Когда восклицание виснет в пустоте, оно никому не адресовано и пренебрегает собеседником. Когда слово — орудие абстрактного мышления, значение пожирает все: и слушателя, и удовольствие словесного выражения. Когда слово — инструмент общения, оно портится. Во всех трех случаях оно скудеет и специализируется. И причина этой порчи в том, что язык становится утилитарным, превращаясь в орудие, в вещь. Всякий раз, как мы пользуемся словами, мы наносим им вред. А поэт словами не пользуется. Он им служит. Служа, он возвращает словам их истинную природу, заставляя их быть тем, что они есть. Благодаря поэзии язык возвращается к своему изначальному состоянию. Во-первых, он обретает звуковые и пластические качества, которыми пренебрегает мышление, во-вторых, эмоциональные качества и, наконец, оттенки значений. Задача очищения языка как раз и означает возвращение в изначальное состояние. Но здесь мы подходим к самому главному. Слово скрывает в себе множество значений. Если в поэзии слово восстанавливает свою изначальную природу, а именно способность означать несколько вещей сразу, тогда выходит, что поэма отрицает самую сущность языка: значение или смысл. И получается, что поэзия — пустое и даже зловещее занятие: она отбирает у человека самое дорогое, что у него есть, — язык, всучая взамен звучное и невнятное бормотание! Какой же смысл у слов и фраз поэтического произведения, если этот смысл вообще есть?
Образ
Перевод А. Погоняйло
У слова «образ», как и у всех других слов, много значений. Например, изображение. Так, мы говорим об образе или скульптуре Аполлона или Девы Марии. Это может быть реальная или нереальная фигура, которую мы вспоминаем или творим в воображении. В последнем случае слово приобретает психологический смысл: образы — продукт воображения. Этими значениями дело не ограничивается, и не о них здесь речь. А потому укажем сразу: мы называем образом любую словесную форму, фразу или совокупность фраз, произносимых поэтом и в совокупности составляющих поэму. Эти словесные выражения подверглись классификации в риторике, они называются сравнениями, уподоблениями, метафорами, игрой слов, парономасией, символами, аллегориями, мифами, баснями и т. д. Сколь бы они между собой ни различались, всех их объединяет одно: способность сохранять многозначность, которая не нарушает синтаксическое единство фразы или совокупности фраз. В каждом образе — или в каждом сделанном из образов стихотворении — содержится множество несходных или взаимоисключающих смыслов, которые оно вобрало в себя и примирило друг с другом, не отменяя их различий. Так, Сан-Хуан пишет о «беззвучной музыке», — выражение, которое сводит вместе два явно несоединимых понятия. В этом смысле трагический герой — это тоже некий образ. Например, образ Антигоны, разрывающейся между почитанием богов и человеческими законами. Гнев Ахилла тоже не прост, в нем узлом завязаны противоречия: любовь к Патроклу и почтение к Приаму, зачарованность посмертной славой и желание пожить подольше. Бодрствование и сон Сехизмундо{105} сплетаются неразрывно и неизъяснимо. В случае Эдипа это свобода и судьба… В образе зашифрован удел человеческий.

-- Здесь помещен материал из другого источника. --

Lemma handle_event_status c ws from to :
  to ≠ WorkspaceState.Failed → to ≠ WorkspaceState.Integrating →
  Coordinator.handle_event c (StateChanged ws from to)
  = Some (Coordinator.with_tree (WorkspaceTree.update_status (Coordinator.tree c) ws to) c).
Proof.
  intros ??. unfold Coordinator.handle_event.
  rewrite (decide_False (P := to = WorkspaceState.Failed)) by done. cbn [mbind option_bind].
  by rewrite (decide_False (P := to = WorkspaceState.Integrating)) by done.
Qed.

Lemma sent_to_one ws before after m :
  Coordinator.outbox after = Coordinator.outbox before ++ [(ws, m)] → sent_to ws before after = [m].
Proof. intros E. unfold sent_to. by rewrite E, drop_app_length, filter_cons_True, filter_nil. Qed.

(** What reaches the actor while it migrates: messages of the agent, and commands from
    whoever holds its handle. *)
Inductive meanwhile :=
| FromAgent (m : AgentMessage)
| FromHandle (cmd : CoordinatorCommand).

Definition arrive (a : WorkspaceActor.t) (x : meanwhile) : WorkspaceActor.t * list WorkspaceEvent :=
  match x with
  | FromAgent m => WorkspaceActor.handle_agent_msg a m
  | FromHandle cmd => WorkspaceActor.handle_coordinator_cmd a cmd
  end.

Definition arrive_all (a : WorkspaceActor.t) (xs : list meanwhile) : WorkspaceActor.t * list WorkspaceEvent :=
  foldl (λ '(a, events) x, let '(a, more) := arrive a x in (a, events ++ more)) (a, []) xs.

Definition commands_of (xs : list meanwhile) : list CoordinatorCommand :=
  omap (λ x, match x with FromHandle cmd => Some cmd | FromAgent _ => None end) xs.

(** The commands that are not about the lifecycle. *)
Definition passive (cmd : CoordinatorCommand) : bool :=
  match cmd with
  | GrantVisibility _ | UpdateBudget _ | DeliverEnvelope _ | GracefulTermination _ => true
  | _ => false
  end.

(** Start, what arrives meanwhile, then completion; every command reaches the actor and
    every event the coordinator. *)
Definition run_migration (c : Coordinator.t) (a : WorkspaceActor.t) (request : MigrationRequest)
    (old_agent : string) (now_ms : Z) (xs : list meanwhile)
    : option (Coordinator.t * WorkspaceActor.t * option MigrationContext) :=
  let ws := mr_workspace_id request in
  let c1 := (Coordinator.start_migration c request old_agent now_ms).1 in
  let '(a1, events) := deliver a (sent_to ws c c1) in
  c2 ← receive c1 events;
  let '(a2, events) := arrive_all a1 xs in
  c3 ← receive c2 events;
  let '(c4, ctx) := Coordinator.complete_migration c3 ws in
  let '(a3, events) := deliver a2 (sent_to ws c3 c4) in
  c5 ← receive c4 events;
  Some (c5, a3, ctx).

Definition away (a : WorkspaceActor.t) : WorkspaceActor.t :=
  WorkspaceActor.with_state (WsState.with_status WorkspaceState.Migrating (WorkspaceActor.state a)) a.

(** A passive command does the same to a workspace that is away, and is answered by
    nothing but that. *)
Lemma passive_away a cmd :
  passive cmd = true → WsState.status (WorkspaceActor.state a) ≠ WorkspaceState.Idle →
  let a' := (WorkspaceActor.handle_coordinator_cmd a cmd).1 in
  WorkspaceActor.handle_coordinator_cmd a cmd = (a', [])
  ∧ WorkspaceActor.handle_coordinator_cmd (away a) cmd = (away a', [])
  ∧ WsState.status (WorkspaceActor.state a') = WsState.status (WorkspaceActor.state a)
  ∧ WsState.id (WorkspaceActor.state a') = WsState.id (WorkspaceActor.state a).
Proof.
  destruct a as [st first]. intros Hp Hs. destruct cmd; try done. cbn in Hs.
  unfold WorkspaceActor.handle_coordinator_cmd. cbn [WorkspaceActor.state WorkspaceActor.first_envelope_received away
    WorkspaceActor.with_state].
  change (WsState.is_envelope_delivered (WsState.with_status WorkspaceState.Migrating st) (env_id envelope))
    with (WsState.is_envelope_delivered st (env_id envelope)).
  destruct (WsState.is_envelope_delivered st (env_id envelope)); [done|].
  rewrite (bool_decide_false (WsState.status st = WorkspaceState.Idle)) by done. rewrite !andb_false_r. done.
Qed.

(** While the workspace is away the agent is not heard, and passive commands take effect
    as if it were there. *)
Lemma arrive_all_away xs a events :
  Forall (λ cmd, passive cmd = true) (commands_of xs) →
  WsState.status (WorkspaceActor.state a) ≠ WorkspaceState.Idle →
  let a' := (deliver a (commands_of xs)).1 in
  foldl (λ '(a, events) x, let '(a, more) := arrive a x in (a, events ++ more)) (away a, events) xs = (away a', events)
  ∧ WsState.status (WorkspaceActor.state a') = WsState.status (WorkspaceActor.state a)
  ∧ WsState.id (WorkspaceActor.state a') = WsState.id (WorkspaceActor.state a).
Proof.
  revert a events. induction xs as [|[m|cmd] xs IH]; intros a events Hp Hs; [done|..]; cbn [foldl arrive].
  - unfold WorkspaceActor.handle_agent_msg. rewrite decide_True by done. rewrite app_nil_r. by apply IH.
  - apply Forall_cons in Hp as [Hc Hp]. destruct (passive_away a cmd Hc Hs) as (Hh & -> & Hst & Hid).
    rewrite app_nil_r. set (a1 := (WorkspaceActor.handle_coordinator_cmd a cmd).1) in *.
    destruct (IH a1 events Hp) as (-> & Hst' & Hid'); [by rewrite Hst|].
    assert (Hd : (deliver a (commands_of (FromHandle cmd :: xs))).1 = (deliver a1 (commands_of xs)).1).
    { change (commands_of (FromHandle cmd :: xs)) with (cmd :: commands_of xs). unfold deliver. cbn [foldl]. by rewrite Hh. }
    rewrite Hd. split_and!; [done|congruence..].
Qed.

Lemma active_or_blocked s :
  s ∈ [WorkspaceState.Active; WorkspaceState.Blocked] →
  s = WorkspaceState.Active ∨ s = WorkspaceState.Blocked.
Proof. set_solver. Qed.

Эпический, драматический или лирический, сжатый до одной фразы или развернутый на тысячу страниц, любой образ сближает или притирает друг к другу противоположные, никак не связанные, далекие друг от друга реальности. И значит, подчиняет единству множественность реального. Но у понятий и научных законов та же самая претензия. Благодаря одной и той же рациональной редукции индивидуумы и объекты — легкое перышко и тяжелый камень — превращаются в нечто однородное. Есть что-то законное в том удивлении, с которым однажды ребенок обнаруживает, что килограмм камней весит столько же, сколько килограмм пуха. Ведь нужно потрудиться, чтобы свести камни и перья к абстракции килограмма. Ребенок понимает, что совершена какая-то подмена, камни и перья перестали быть тем, что они суть, они утратили свои качества и свою автономию. Научная унификация их обедняет и калечит. Не то в поэзии. Поэт именует вещи: это — пух, а то — камни. И вдруг заявляет: камни — это пушинки, это — то. Элементы образа не теряют своих характерных и неповторимых особенностей: камни остаются камнями, грубыми, твердыми, непроницаемыми, желтеющими на солнце и поросшими зеленым мхом, — тяжелыми камнями. А пух — легким пухом. Образ получается скандальным, потому что бросает вызов принципу противоречия: тяжелое это легкое. Объявляя противоположности тождественными, образ покушается на самые основы нашего мышления. А посему поэтическая реальность образа не может притязать на истину. Поэма говорит не о том, что есть, но о том, что могло бы быть. Ее царство — не сфера бытия, но область Аристотелева «невозможного вероятного».